I did not realise they were quite so big.

My audience react to scale in front of the works, and I like that they are often confused by it, not being sure how big something is until they come face to face. From images seen on the internet, people often think I’ve Photoshopped things.

For The Palace of Raw Dreams I worked with a Sicilian puppeteer. I created footage that played with the perspectives of the puppets in the show. There was a really tall platform which suspended the screen, and two sets of ladders either side—the public walking past were so small in comparison to the scale of the projected puppets. The ladders were the only physical thing that gave scale a human sense—it’s funny to think that you connect more with them than the puppets. 

There were parts of the film that had screaming, and you had these people in suits with briefcases walking along and being startled by the sounds echoing around—so the scale was also in the difference between people’s day to day perspectives and the puppet’s.

How do you choose which materials to work with?

I work with the breaking points, capacity or limits of materials. With certain things I have my own knowledge, but sometimes I work with specialists who are like guardians of a material—either way there are parameters I then push and challenge. 

Understanding is helpful but so is dumbness and naivety where all seems possible.

Materials have a molecular structure that holds them together and I need to think about that when I work with them. The empty or negative space surrounding or within an object can be claimed as a material. 

I need to sense the limits of a space in which a material is to be planted and this becomes like inserting a haptic technology into a conceptual or architectonic space. Things like sound, air pressure, light will start to resonate or move. 

Has the pandemic affected your work? 

It became and intense period of working with no distractions and enabled me to complete a major new work entitled mouth to mouth.  People and factories were still working—I had all this time to hone very specific processed with metal—spinning, polishing, anodising.
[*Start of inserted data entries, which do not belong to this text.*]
(* ===== verification/Json.v ===== *)
(** * Json: the scanner of JSON text

    Models src/rt/json.c, which Object.deserialize and anti bind share, and the
    writer and the reader of one JSON string of src/rt/object.c. The scanner is the
    list of the bytes from [at] to [end]; each function gives its result and the
    scanner after it. JsonSpec.v holds the grammar and the properties. *)

From S2P Require Import Prelude Utf.

(** ** White space, words and characters *)

Definition is_json_space (c : Z) : bool := (c =? 32) || (c =? 9) || (c =? 10) || (c =? 13).

Fixpoint anti_rt_json_space (s : list Z) : list Z :=
  match s with
  | c :: rest => if is_json_space c then anti_rt_json_space rest else s
  | [] => []
  end.

Definition anti_rt_json_take (c : Z) (s : list Z) : bool * list Z :=
  match anti_rt_json_space s with
  | b :: rest => if b =? c then (true, rest) else (false, b :: rest)
  | [] => (false, [])
  end.

Definition anti_rt_json_word (word s : list Z) : bool * list Z :=
  let s := anti_rt_json_space s in
  if (length word <=? length s)%nat && bool_decide (take (length word) s = word)
  then (true, drop (length word) s) else (false, s).

Definition json_hex_digit (c : Z) : Z :=
  if (c >=? 48) && (c <=? 57) then c - 48
  else if (c >=? 97) && (c <=? 102) then c - 97 + 10
  else if (c >=? 65) && (c <=? 70) then c - 65 + 10
  else -1.

(** ** Strings *)

(** [k_bytes] are the bytes that went to the sink, whose count is [length]. With
    [k_stored] they are in [out]; [k_against] is compared with them. *)
Record sink := Sink {
  k_stored : bool;
  k_against : option (list Z);
  k_room : nat;
  k_bytes : list Z;
  k_same : bool
}.

Definition put_byte (k : sink) (b : Z) : bool * sink :=
  let n := length (k_bytes k) in
  if k_stored k && (k_room k <=? n)%nat then (false, k)
  else
    let same :=
      match k_against k with
      | Some against =>
          if (k_room k <=? n)%nat || negb (bool_decide (against !! n = Some b)) then false else k_same k
      | None => k_same k
      end in
    (true, Sink (k_stored k) (k_against k) (k_room k) (k_bytes k ++ [b]) same).

(** Each byte in turn, up to the first that is refused. *)
Fixpoint put_bytes (k : sink) (bs : list Z) : bool * sink :=
  match bs with
  | [] => (true, k)
  | b :: bs => let '(ok, k) := put_byte k b in if ok then put_bytes k bs else (false, k)
  end.

(** The four digits of a \u escape. *)
Fixpoint unicode_digits (n : nat) (code : Z) (s : list Z) : option Z * list Z :=
  match n with
  | O => (Some code, s)
  | S n =>
      match s with
      | [] => (None, [])
      | c :: s =>
          let d := json_hex_digit c in
          if d <? 0 then (None, s) else unicode_digits n (code * 16 + d) s
      end
  end.

(** The bytes that the escape after a backslash stands for, or [None]. *)
Definition escape_bytes (s : list Z) : option (list Z) * list Z :=
  match s with
  | [] => (None, [])
  | c :: s =>
      if (c =? 34) || (c =? 92) || (c =? 47) then (Some [c], s)
      else if c =? 98 then (Some [8], s)
      else if c =? 102 then (Some [12], s)
      else if c =? 110 then (Some [10], s)
      else if c =? 114 then (Some [13], s)
      else if c =? 116 then (Some [9], s)
      else if c =? 117 then
        let '(code, s) := unicode_digits 4 0 s in
        match code with
        | Some code =>
            if (code >=? 0xD800) && (code <=? 0xDFFF) then (None, s) else (Some (anti_rt_utf8_encode code), s)
        | None => (None, s)
        end
      else (None, s)
  end.

(** The loop over the bytes of a string and the closing quote. A round reads one
    byte at least, so the bytes left are enough fuel. *)
Fixpoint string_loop (fuel : nat) (s : list Z) (k : sink) : bool * list Z * sink :=
  match fuel with
  | O => (false, s, k)
  | S f =>
      match s with
      | [] => (false, [], k)
      | c :: rest =>
          if c =? 34 then (true, rest, k)
          else if c <? 0x20 then (false, rest, k)
          else if negb (c =? 92) then
            let '(ok, k) := put_byte k c in
            if ok then string_loop f rest k else (false, rest, k)
          else
            let '(bs, rest) := escape_bytes rest in
            match bs with
            | None => (false, rest, k)
            | Some bs =>
                let '(ok, k) := put_bytes k bs in
                if ok then string_loop f rest k else (false, rest, k)
            end
      end
  end.

Definition read_string (s : list Z) (k : sink) : bool * list Z * sink :=
  let '(ok, s) := anti_rt_json_take 34 s in
  if ok then string_loop (S (length s)) s k else (false, s, k).

(** The result, the scanner, and the decoded bytes, which are in [out] when
    [stored] and whose count is [*length]. *)
Definition anti_rt_json_string (stored : bool) (room : nat) (s : list Z) : bool * list Z * list Z :=
  let '(ok, s, k) := read_string s (Sink stored None room [] true) in (ok, s, k_bytes k).

(** The result, the scanner and [*same]. *)
Definition anti_rt_json_key (name : list Z) (s : list Z) : bool * list Z * bool :=
  let '(ok, s, k) := read_string s (Sink false (Some name) (length name) [] true) in
  (ok, s, ok && k_same k && (length (k_bytes k) =? length name)%nat).

(** ** Numbers *)

Definition is_json_digit (c : Z) : bool := (c >=? 48) && (c <=? 57).

Definition number_byte (c : Z) : bool :=
  is_json_digit c || (c =? 45) || (c =? 43) || (c =? 46) || (c =? 101) || (c =? 69).

(** The longest prefix of bytes that [f] holds of, and the rest. *)
Fixpoint span (f : Z -> bool) (s : list Z) : list Z * list Z :=
  match s with
  | c :: rest => if f c then let '(a, b) := span f rest in (c :: a, b) else ([], s)
  | [] => ([], [])
  end.

(** The result, the bytes from [*start] and the scanner. *)
Definition anti_rt_json_number (s : list Z) : bool * list Z * list Z :=
  let '(number, rest) := span number_byte (anti_rt_json_space s) in
  (negb (bool_decide (number = [])), number, rest).

(** The digits at the front, whether there is one, and what follows them. *)
Definition json_digits (s : list Z) : bool * list Z :=
  let '(a, rest) := span is_json_digit s in (negb (bool_decide (a = [])), rest).

(** Takes [c] when it is the first byte. *)
Definition one_of (f : Z -> bool) (s : list Z) : bool * list Z :=
  match s with
  | c :: rest => if f c then (true, rest) else (false, s)
  | [] => (false, [])
  end.

Definition anti_rt_json_valid_number (start : list Z) : bool :=
  match start with
  | [] => false
  | _ =>
      let '(_, s) := one_of (fun c => c =? 45) start in
      let '(zero, s) := one_of (fun c => c =? 48) s in
      let '(whole, s) := if zero then (true, s) else json_digits s in
      if negb whole then false
      else
        let '(point, s) := one_of (fun c => c =? 46) s in
        let '(fraction, s) := if point then json_digits s else (true, s) in
        if negb fraction then false
        else
          let '(exponent, s) := one_of (fun c => (c =? 101) || (c =? 69)) s in
          let '(power, s) :=
            if exponent then json_digits (one_of (fun c => (c =? 43) || (c =? 45)) s).2 else (true, s) in
          power && bool_decide (s = [])
  end.

(** The loop of [magnitude_of]. *)
Fixpoint magnitude_loop (limit m : Z) (s : list Z) : option Z :=
  match s with
  | [] => Some m
  | c :: s =>
      if (c <? 48) || (c >? 57) then None
      else
        let d := c - 48 in
        if m >? u64 (limit - d) / 10 then None else magnitude_loop limit (u64 (m * 10 + d)) s
  end.

Definition magnitude_of (start : list Z) (limit : Z) : option Z :=
  if anti_rt_json_valid_number start
  then magnitude_loop limit 0 (one_of (fun c => c =? 45) start).2
  else None.

Definition is_negative (start : list Z) : bool := (one_of (fun c => c =? 45) start).1.

Definition anti_rt_json_integer (start : list Z) : option Z :=
  let negative := is_negative start in
  match magnitude_of start (if negative then INT64_MAX + 1 else INT64_MAX) with
  | None => None
  | Some m =>
      if negb negative then Some m
      else if m =? INT64_MAX + 1 then Some (- INT64_MAX - 1)
      else Some (- m)
  end.

Definition anti_rt_json_unsigned (start : list Z) : option Z :=
  match magnitude_of start UINT64_MAX with
  | None => None
  | Some m => if is_negative start && negb (m =? 0) then None else Some m
  end.

(** ** Values *)

Definition ANTI_JSON_DEPTH : nat := 64.

(** The members after the brace, and the elements after the bracket: each round of
    the loop reads one byte at least, so the bytes left are enough fuel. [skip]
    skips a value one level deeper. *)
Fixpoint skip_members (skip : list Z -> bool * list Z) (fuel : nat) (s : list Z) : bool * list Z :=
  match fuel with
  | O => (false, s)
  | S f =>
      let '(ok, s, _) := anti_rt_json_string false 0 s in
      if negb ok then (false, s)
      else
        let '(ok, s) := anti_rt_json_take 58 s in
        if negb ok then (false, s)
        else
          let '(ok, s) := skip s in
          if negb ok then (false, s)
          else
            let '(more, s) := anti_rt_json_take 44 s in
            if more then skip_members skip f s else anti_rt_json_take 125 s
  end.

Fixpoint skip_elements (skip : list Z -> bool * list Z) (fuel : nat) (s : list Z) : bool * list Z :=
  match fuel with
  | O => (false, s)
  | S f =>
      let '(ok, s) := skip s in
      if negb ok then (false, s)
      else
        let '(more, s) := anti_rt_json_take 44 s in
        if more then skip_elements skip f s else anti_rt_json_take 93 s
  end.

(** The default of the switch: a word or a number. *)
Definition skip_other (s : list Z) : bool * list Z :=
  let '(ok, s) := anti_rt_json_word (bytes "true") s in
  if ok then (true, s)
  else
    let '(ok, s) := anti_rt_json_word (bytes "false") s in
    if ok then (true, s)
    else
      let '(ok, s) := anti_rt_json_word (bytes "null") s in
      if ok then (true, s)
      else
        let '(ok, number, s) := anti_rt_json_number s in (ok && anti_rt_json_valid_number number, s).

(** [levels] is [ANTI_JSON_DEPTH + 1 - depth], and 0 past the limit. *)
Fixpoint json_skip (levels : nat) (s : list Z) : bool * list Z :=
  match levels with
  | O => (false, s)
  | S levels =>
      match anti_rt_json_space s with
      | [] => (false, [])
      | c :: rest =>
          if c =? 34 then let '(ok, s, _) := anti_rt_json_string false 0 (c :: rest) in (ok, s)
          else if c =? 123 then
            let '(empty, s) := anti_rt_json_take 125 rest in
            if empty then (true, s) else skip_members (json_skip levels) (S (length s)) s
          else if c =? 91 then
            let '(empty, s) := anti_rt_json_take 93 rest in
            if empty then (true, s) else skip_elements (json_skip levels) (S (length s)) s
          else skip_other (c :: rest)
      end
  end.

Definition anti_rt_json_skip (depth : nat) (s : list Z) : bool * list Z :=
  json_skip (S ANTI_JSON_DEPTH - depth) s.

Definition anti_rt_json_value (s : list Z) : bool :=
  let '(ok, s) := anti_rt_json_skip 0 s in
  ok && bool_decide (anti_rt_json_space s = []).

(** ** Members *)

(** The loop over the members: the bytes from the value of the one named [name] on,
    and the bytes after that value. *)
Fixpoint member_loop (name : list Z) (fuel : nat) (s : list Z) : option (list Z * list Z) :=
  match fuel with
  | O => None
  | S f =>
      let '(ok, s, same) := anti_rt_json_key name s in
      if negb ok then None
      else
        let '(ok, s) := anti_rt_json_take 58 s in
        if negb ok then None
        else
          let from := anti_rt_json_space s in
          let '(ok, s) := anti_rt_json_skip 1 from in
          if negb ok then None
          else if same : bool then Some (from, s)
          else
            let '(more, s) := anti_rt_json_take 44 s in
            if more then member_loop name f s else None
  end.

(** [*start] and [*value_length]. *)
Definition anti_rt_json_member (source name : list Z) : option (nat * nat) :=
  if negb (bool_decide (head (anti_rt_json_space source) = Some 123)) || negb (anti_rt_json_value source) then None
  else
    let '(ok, s) := anti_rt_json_take 123 source in
    if negb ok then None
    else
      let '(empty, s) := anti_rt_json_take 125 s in
      if empty then None
      else
        match member_loop name (S (length s)) s with
        | None => None
        | Some (from, after) => Some ((length source - length from)%nat, (length from - length after)%nat)
        end.

(** ** One string of src/rt/object.c *)

Definition json_hex : list Z := bytes "0123456789abcdef".

Definition write_byte (c : Z) : list Z :=
  if (c =? 34) || (c =? 92) then [92; c]
  else if c =? 10 then bytes "\n"
  else if c =? 13 then bytes "\r"
  else if c =? 9 then bytes "\t"
  else if c <? 0x20 then
    bytes "\u00" ++ [nth (Z.to_nat (Z.shiftr c 4)) json_hex 0; nth (Z.to_nat (Z.land c 15)) json_hex 0]
  else [c].

(** What is appended to the builder. *)
Definition anti_rt_json_write_text (text : list Z) : list Z :=
  [34] ++ concat (map write_byte text) ++ [34].

(** The result and the bytes appended to the builder: those of the second read. *)
Definition anti_rt_json_unquote (text : list Z) : bool * list Z :=
  match text with
  | [] => (false, [])
  | _ =>
      let '(read, s, decoded) := anti_rt_json_string false 0 text in
      let read := if read then bool_decide (anti_rt_json_space s = []) else read in
      let '(_, _, again) := anti_rt_json_string true (length decoded) text in
      (read, if (0 <? length decoded)%nat then again else [])
  end.

Example skip_object : anti_rt_json_value (bytes " { } ") = true.
Proof. reflexivity. Qed.

Example member_second :
  anti_rt_json_member (map (fun c => if c =? 39 then 34 else c) (bytes "{'a': 1, 'b' : [2, 3] }")) (bytes "b") = Some (15, 6)%nat.
Proof. vm_compute. reflexivity. Qed.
I’ve been lucky, the people I was collaborating with – sound technician, puppeteer, and metal technician frequently travel and it was a rare opportunity to have all three of them available, at least at a distance. 

There were moments of working where the piece was coming together surprisingly and  it was exciting to anticipate an audience. This is something the work needs next.

If you feel you’ve got nothing left to lose, if you don’t know what the world is going to be—it can be a freeing way of working in the present.